Yesterday, I talked about Edgar Allan Poe kind of being the “inventor” of the modern detective story. So I guess it’s only fitting that when he died, his death was kind of “mysterious.”

Most people agree that Poe was a literary genius, but much of his writings were disturbing because his stories were gruesome and involved death and/or injury. His life was short — and mostly unhappy. 
He was alway known as a “hard drinker,” but when his young wife got tuberculosis and died five years later, Poe regularly hit the bottle even harder.

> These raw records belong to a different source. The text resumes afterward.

(** A text written behind the one a string owns, and its end. *)
Lemma holds_append h str l k :
  carries h str l → Forall byte_ok k → zlen l + zlen k < cs_allocated str →
  let h' := mk_heap (<[cs_text str + (zlen l + zlen k) := 0]> (written (h_mem h) (cs_text str + zlen l) k)) (h_blocks h) in
  let str' := mk_string (cs_text str) (zlen l + zlen k) (cs_allocated str) in
  carries h' str' (l ++ k) ∧ frame h str h' str' ∧ zero_ended h' str' (l ++ k).
Proof using Type.
  intros [Hlen Hby Hwf Htext [Hpos Hown]] Hk Ha h' str'. pose proof (zlen_nonneg l). pose proof (zlen_nonneg k).
  destruct (Hown ltac:(lia)) as (O1 & O2 & O3 & O4).
  assert (∀ a, ¬ (cs_text str + zlen l ≤ a ≤ cs_text str + (zlen l + zlen k)) → h_mem h' !! a = h_mem h !! a) as Hout.
  { intros a Hr. simpl. rewrite lookup_insert_ne by lia. rewrite written_out by lia. done. }
  split_and!.
  - split; simpl; [by rewrite zlen_app|by apply Forall_app|by apply (wf_insert _ _ 0), written_wf| |].
    + apply chars_app. split; [eapply chars_ext; [|exact Htext]; intros a Hr; apply Hout; lia|].
      eapply chars_ext; [|apply (written_chars (h_mem h) _ k)]. intros a Hr. by rewrite lookup_insert_ne by lia.
    + split; [done|]. intros _. unfold owns. simpl. rewrite zlen_app. split_and!; [done|done|done|].
      intros a Hr. rewrite lookup_insert. case_decide; [by eexists|]. by apply (written_live _ _ _ _ _ O4).
  - intros a b Hab Hno. unfold owned in *. simpl. split; [|done].
    destruct (decide (cs_text str + zlen l ≤ a ≤ cs_text str + (zlen l + zlen k))); [exfalso; apply Hno; lia|].
    rewrite lookup_insert_ne by lia. rewrite written_out by lia. done.
  - intros _. simpl. by rewrite zlen_app, lookup_insert_eq.
Qed.

Lemma cavan_string_append_ok h str l p k (Q : Z * cavan_string → heap → Prop) :
  carries h str l → foreign h str p k → zlen l + zlen k < 2 ^ 30 →
  (Q (- ENOMEM, str) h) →
  (∀ str' h', carries h' str' (l ++ k) → frame h str h' str' → zero_ended h' str' (l ++ k) → Q (zlen k, str') h') →
  wpp (cavan_string_append pick junk str p (zlen k)) h Q.
Proof using Hpick.
  intros Hh Hf Hn HQ0 HQ. unfold cavan_string_append. pose proof (zlen_nonneg l). pose proof (zlen_nonneg k).
  rewrite (hold_length _ _ _ Hh). apply wpp_bind. eapply wpp_lift.
  { unfold int_add. rewrite (proj2 (Z.leb_le _ _)), (proj2 (Z.ltb_lt _ _)) by lia. done. }
  apply wpp_bind, (cavan_string_extand_ok h str l); [done|lia|by apply wpp_ret|].
  intros str1 h1 H1 F1 Ha. cbn [negb]. pose proof (frame_foreign _ _ _ _ _ _ F1 Hf) as (Hc & Hk & Ho).
  destruct (hold_owns _ _ _ H1) as [_ O]. destruct (O ltac:(lia)) as (O1 & O2 & O3 & O4).
  rewrite (hold_length _ _ _ H1). apply wpp_bind, wpp_on_mem, memcpy_bytes_ok; [done|done| | |].
  - eapply live_le; [exact O4|lia..].
  - unfold disjoint_from. destruct (decide (cs_text str1 + zlen l + zlen k ≤ p)); [by left|]. destruct (decide (p + zlen k ≤ cs_text str1 + zlen l)); [by right|].
    exfalso. apply (Ho (Z.max p (cs_text str1 + zlen l))); [lia|]. unfold owned. lia.
  - destruct (holds_append h1 str1 l k H1 Hk Ha) as (H2 & F2 & E2).
    apply wpp_bind, wpp_on_mem, wpp_wr; [apply (written_live _ _ _ (cs_text str1) (cs_allocated str1)); [done|lia]|]. simpl. change (u8 0) with 0.
    apply wpp_ret, HQ; [exact H2|by eapply frame_trans; [exact F1|]|exact E2].
Qed.

Lemma cavan_string_clear_ok h str l depth (Q : cavan_string → heap → Prop) :
  carries h str l → (∀ str' h', carries h' str' [] → frame h str h' str' → zero_ended h' str' [] → Q str' h') →
  wpp (cavan_string_clear empty str depth) h Q.
Proof using Type.
  intros Hh HQ. pose proof Hh as [Hlen Hby Hwf Htext [Hpos Hown]]. unfold cavan_string_clear. pose proof (zlen_nonneg l).
  destruct (Z.ltb_spec 0 (cs_allocated str)) as [Ha|Ha].
  - destruct (Hown Ha) as (O1 & O2 & O3 & O4). destruct depth.
    + apply wpp_bind, (free_ok _ (cs_allocated str)); [done|done|]. intros h' Hb' Hm'. apply wpp_ret, HQ.
      * split; simpl; [done|done| |by intros i b|].
        -- intros a b. rewrite Hm'. case_decide; [done|apply Hwf].
        -- split; [lia|]. lia.
      * intros a b Hab Hno. unfold owned in *. simpl. split; [|lia]. rewrite Hm', decide_False by lia. done.
      * intros He. simpl in He. lia.
    + apply wpp_bind, wpp_on_mem, wpp_wr; [apply O4; lia|]. simpl. change (u8 0) with 0. apply wpp_ret, HQ.
      * split; simpl; [done|done|by apply (wf_insert _ _ 0)|by intros i b|]. split; [done|]. intros _. unfold owns. simpl.
        change (zlen []) with 0. split_and!; [done|done|lia|].
        intros a Hr. rewrite lookup_insert. case_decide; [by eexists|]. by apply O4.
      * intros a b Hab Hno. unfold owned in *. simpl. split; [|done]. by rewrite lookup_insert_ne by lia.
      * intros _. simpl. change (zlen []) with 0. by rewrite Z.add_0_r, lookup_insert_eq.
  - apply wpp_ret, HQ; [split; simpl; [done|done|done|by intros i b|split; [done|lia]]| |].
    { intros a b Hab Hno. unfold owned. simpl. split; [done|lia]. }
    intros He. simpl in He. lia.
Qed.
End laws.

(** ** Sequences of operations *)

(** An operation with the bytes of its argument. *)
Inductive cs_cmd :=
| Append (p : Z) (k : list Z)
| AppendLineUnix (p : Z) (k : list Z)
| AppendLineDos (p : Z) (k : list Z)
| Assign (p : Z) (k : list Z)
| Clear (depth : bool).
Definition cmd_arg (c : cs_cmd) : Z * list Z :=
  match c with Append p k | AppendLineUnix p k | AppendLineDos p k | Assign p k => (p, k) | Clear _ => (0, []) end.

(** What an operation may answer and leave: it does what its name says, or
    memory is short. *)
Definition cs_behaves (c : cs_cmd) (l : list Z) (r : Z) (l' : list Z) : Prop :=
  match c with
  | Append _ k => (r = zlen k ∧ l' = l ++ k) ∨ (r = - ENOMEM ∧ l' = l)
  | AppendLineUnix _ k => (r = 1 ∧ l' = l ++ k ++ [10]) ∨ (r = - ENOMEM ∧ (l' = l ∨ l' = l ++ k))
  | AppendLineDos _ k => (r = 2 ∧ l' = l ++ k ++ [13; 10]) ∨ (r = - ENOMEM ∧ (l' = l ∨ l' = l ++ k))
  | Assign _ k => (r = zlen k ∧ l' = k) ∨ (r = - ENOMEM ∧ l' = [])
  | Clear _ => r = 0 ∧ l' = []
  end.
Fixpoint cs_runs (cmds : list cs_cmd) (l : list Z) (rs : list Z) (l' : list Z) : Prop :=
  match cmds, rs with
  | [], [] => l' = l
  | c :: cmds, r :: rs => ∃ l1, cs_behaves c l r l1 ∧ cs_runs cmds l1 rs l'
  | _, _ => False
  end.
Fixpoint cmds_size (cmds : list cs_cmd) : Z :=
  match cmds with [] => 0 | c :: cmds => zlen (cmd_arg c).2 + 2 + cmds_size cmds end.
Lemma cmds_size_nonneg cmds : 0 ≤ cmds_size cmds.
Proof. induction cmds as [|c cmds IH]; cbn [cmds_size]; [lia|]. pose proof (zlen_nonneg (cmd_arg c).2). lia. Qed.

Section run.
Context (pick : heap → Z → option Z) (junk : Z → Z) (empty lf crlf : Z).
Definition cs_run1 (c : cs_cmd) (str : cavan_string) : prog heap (Z * cavan_string) :=
  match c with
  | Append p k => cavan_string_append pick junk str p (zlen k)
  | AppendLineUnix p k => cavan_string_append_line_unix pick junk lf str p (zlen k)
  | AppendLineDos p k => cavan_string_append_line_dos pick junk crlf str p (zlen k)
  | Assign p k => cavan_string_assign pick junk str p (zlen k)
  | Clear depth => str ← cavan_string_clear empty str depth; mret (0, str)
  end.
Fixpoint cs_run (cmds : list cs_cmd) (str : cavan_string) : prog heap (list Z * cavan_string) :=
  match cmds with
  | [] => mret ([], str)
  | c :: cmds => '(r, str) ← cs_run1 c str; '(rs, str) ← cs_run cmds str; mret (r :: rs, str)
  end.

Hypothesis Hpick : fresh_blocks pick.

Lemma append_line_ok h str l p k q e (Q : Z * cavan_string → heap → Prop) :
  carries h str l → foreign h str p k → foreign h str q e → zlen l + zlen k + zlen e < 2 ^ 30 →
  (∀ str' h' l', carries h' str' l' → frame h str h' str' → l' = l ∨ l' = l ++ k → Q (- ENOMEM, str') h') →
  (∀ str' h', carries h' str' (l ++ k ++ e) → frame h str h' str' → zero_ended h' str' (l ++ k ++ e) → Q (zlen e, str') h') →
  wpp ('(ret, str) ← cavan_string_append pick junk str p (zlen k);
       if ret <? 0 then mret (ret, str) else cavan_string_append pick junk str q (zlen e)) h Q.
Proof using Hpick.
  intros Hh Hk He Hn HQ0 HQ. pose proof (zlen_nonneg k). pose proof (zlen_nonneg e).
  apply wpp_bind, (cavan_string_append_ok pick junk Hpick h str l); [done|done|lia| |].
  - cbn. apply wpp_ret. apply (HQ0 str h l); [done|apply frame_refl|by left].
  - intros str1 h1 H1 F1 E1. rewrite (proj2 (Z.ltb_ge (zlen k) 0)) by lia.
    apply (cavan_string_append_ok pick junk Hpick h1 str1 (l ++ k)); [done|by eapply frame_foreign|rewrite zlen_app; lia| |].
    + apply (HQ0 str1 h1 (l ++ k)); [done|done|by right].
    + intros str2 h2 H2 F2 E2. rewrite <-app_assoc in *. apply HQ; [done|by eapply frame_trans|done].
Qed.

Lemma carries_cut h str l : carries h str l → carries h (mk_string (cs_text str) 0 (cs_allocated str)) [].
Proof using Type.
  intros [Hlen Hby Hwf Htext [Hpos Hown]]. split; simpl; [done|done|done|by intros i b|]. split; [done|]. intros Ha.
  destruct (Hown Ha) as (O1 & O2 & O3 & O4). unfold owns. simpl. change (zlen []) with 0. done.
Qed.

Lemma cs_run1_ok c h str l (Q : Z * cavan_string → heap → Prop) :
  carries h str l → foreign h str (cmd_arg c).1 (cmd_arg c).2 → foreign h str lf [10] → foreign h str crlf [13; 10] →
  zlen l + zlen (cmd_arg c).2 + 2 < 2 ^ 30 →
  (∀ r str' h' l', cs_behaves c l r l' → carries h' str' l' → frame h str h' str' →
     zlen l' ≤ zlen l + zlen (cmd_arg c).2 + 2 → (0 ≤ r → zero_ended h' str' l') → Q (r, str') h') →
  wpp (cs_run1 c str) h Q.
Proof using Hpick.
  intros Hh Ha H1 H2 Hn HQ. pose proof (zlen_nonneg l).
  destruct c as [p k|p k|p k|p k|depth]; cbn [cs_run1 cmd_arg fst snd] in *.
  - pose proof (zlen_nonneg k). apply (cavan_string_append_ok pick junk Hpick h str l); [done|done|lia| |].
    + apply (HQ _ _ _ l); [by right|done|apply frame_refl|lia|done].
    + intros str' h' H' F E. apply (HQ _ _ _ (l ++ k)); [by left|done|done|rewrite zlen_app; lia|done].
  - pose proof (zlen_nonneg k). apply (append_line_ok h str l p k lf [10]); [done|done|done|change (zlen [10]) with 1; lia| |].
    + intros str' h' l' H' F E. apply (HQ _ _ _ l'); [by right|done|done|destruct E as [->| ->]; rewrite ?zlen_app; lia|done].
    + intros str' h' H' F E. apply (HQ _ _ _ (l ++ k ++ [10])); [by left|done|done|rewrite !zlen_app; change (zlen [10]) with 1; lia|done].
  - pose proof (zlen_nonneg k). apply (append_line_ok h str l p k crlf [13; 10]); [done|done|done|change (zlen [13; 10]) with 2; lia| |].
    + intros str' h' l' H' F E. apply (HQ _ _ _ l'); [by right|done|done|destruct E as [->| ->]; rewrite ?zlen_app; lia|done].
    + intros str' h' H' F E. apply (HQ _ _ _ (l ++ k ++ [13; 10])); [by left|done|done|rewrite !zlen_app; change (zlen [13; 10]) with 2; lia|done].
  - pose proof (zlen_nonneg k). pose proof (carries_cut h str l Hh) as Hcut.
    apply (cavan_string_append_ok pick junk Hpick h _ []); [done|done|change (zlen []) with 0; lia| |].
    + apply (HQ _ _ _ []); [by right|done|done|change (zlen []) with 0; lia|done].
    + intros str' h' H' F E. apply (HQ _ _ _ k); [by left|done|done|lia|done].
  - apply wpp_bind, (cavan_string_clear_ok empty h str l); [done|]. intros str' h' H' F E. apply wpp_ret.
    apply (HQ _ _ _ []); [done|done|done|change (zlen []) with 0; lia|done].
Qed.

(** C20: A growing string behaves as the text it stands for, whatever [malloc]
    answers.  A sequence of appends, of lines with their ends, of assignments and
    clearings, with arguments outside the string's block and less than 2^30 bytes
    in all with the text there was, always returns; every
    operation either answers what was asked of it and leaves the text its name
    promises, or reports that memory is short and leaves the text it found (or
    what it had written of it); memory outside the string is not touched, and when
    no operation failed the text is ended by a zero. *)
Theorem cavan_string_is_a_text cmds h str l :
  carries h str l → Forall (λ c, foreign h str (cmd_arg c).1 (cmd_arg c).2) cmds →
  foreign h str lf [10] → foreign h str crlf [13; 10] → zlen l + cmds_size cmds < 2 ^ 30 →
  ∃ rs str' h' l', cs_run cmds str h = Ok ((rs, str'), h') ∧ cs_runs cmds l rs l' ∧ carries h' str' l' ∧
    frame h str h' str' ∧ (zero_ended h str l → Forall (λ r, 0 ≤ r) rs → zero_ended h' str' l').
Proof using Hpick.
  revert h str l. induction cmds as [|c cmds IH]; intros h str l Hh Ha H1 H2 Hn.
  { exists [], str, h, l. split_and!; [done|done|done|apply frame_refl|done]. }
  apply Forall_cons in Ha as [Hc Ha]. cbn [cmds_size] in Hn. pose proof (cmds_size_nonneg cmds). pose proof (zlen_nonneg (cmd_arg c).2).
  destruct (proj1 (wpp_ok (cs_run1 c str) h (λ x h1, ∃ l1, cs_behaves c l x.1 l1 ∧ carries h1 x.2 l1 ∧ frame h str h1 x.2 ∧
    zlen l1 ≤ zlen l + zlen (cmd_arg c).2 + 2 ∧ (0 ≤ x.1 → zero_ended h1 x.2 l1)))) as ([r str1] & h1 & E1 & l1 & B1 & L1 & F1 & N1 & D1).
  { apply (cs_run1_ok c h str l); [done|done|done|done|lia|]. intros r str' h' l' ?????. by exists l'. }
  cbn [fst snd] in *. destruct (IH h1 str1 l1) as (rs & str2 & h2 & l2 & E2 & B2 & L2 & F2 & D2);
    [done| |by eapply frame_foreign|by eapply frame_foreign|lia|].
  { eapply Forall_impl; [exact Ha|]. intros c' Hc'. by eapply frame_foreign. }
  exists (r :: rs), str2, h2, l2. split_and!; [|by exists l1|done|by eapply frame_trans|].
  - cbn [cs_run]. unfold mbind, prog_bind in *. rewrite E1. cbn beta iota. by rewrite E2.
  - intros _ [Hr Hrs]%Forall_cons. by apply D2; [apply D1|].
Qed.
End run.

In the late summer of 1849, he was in Richmond, Virginia and he proposed to an old sweetheart, Elmira Shelton. On September 27, 1849, Poe left Richmond, bound for Philadelphia. What happened the next few days is uncertain — his actions and whereabouts are not known. But on October 3, a passerby noticed Poe slumped near an Irish pub in Baltimore. When Poe’s friend, Dr. Joseph Snodgrass arrived, he found Poe in what he assumed was a highly drunken state, wearing cheap, ill-fitting clothes — very different from his usual mode of dress. He was taken to Washington College Hospital, where he slipped in and out of consciousness. He died early on the morning of October 7. He was 40 years old.

Poe’s death left a mystery that hasn’t been “solved.” No death certificate was filed and a Baltimore newspaper reported his cause of death as “congestion of the brain” — a polite way of saying alcohol poisoning. Aside from alcoholism, historians and biographers have suggested alternative causes of death ranging from lesions on the brain, epilepsy and tuberculosis, cholera, syphilis and even rabies. Another popular theory is that Poe may have been a victim of so-called “cooping,” a common practice at the time in which Baltimore’s notoriously corrupt politicians paid thugs to kidnap down-and-out men, especially the homeless. The victims were drugged, disguised and forced to vote over and over at different polling places, then left for dead. Those that support the cooping theory point out Poe’s unfamiliar and ill-fitting clothes, as well as the fact that citywide elections were held in Baltimore the day he was found — and — the Irish pub near where he was found functioned as both a bar and a voting place.

The mystery surrounding Poe’s death would have made a good book to add to his “detective series.”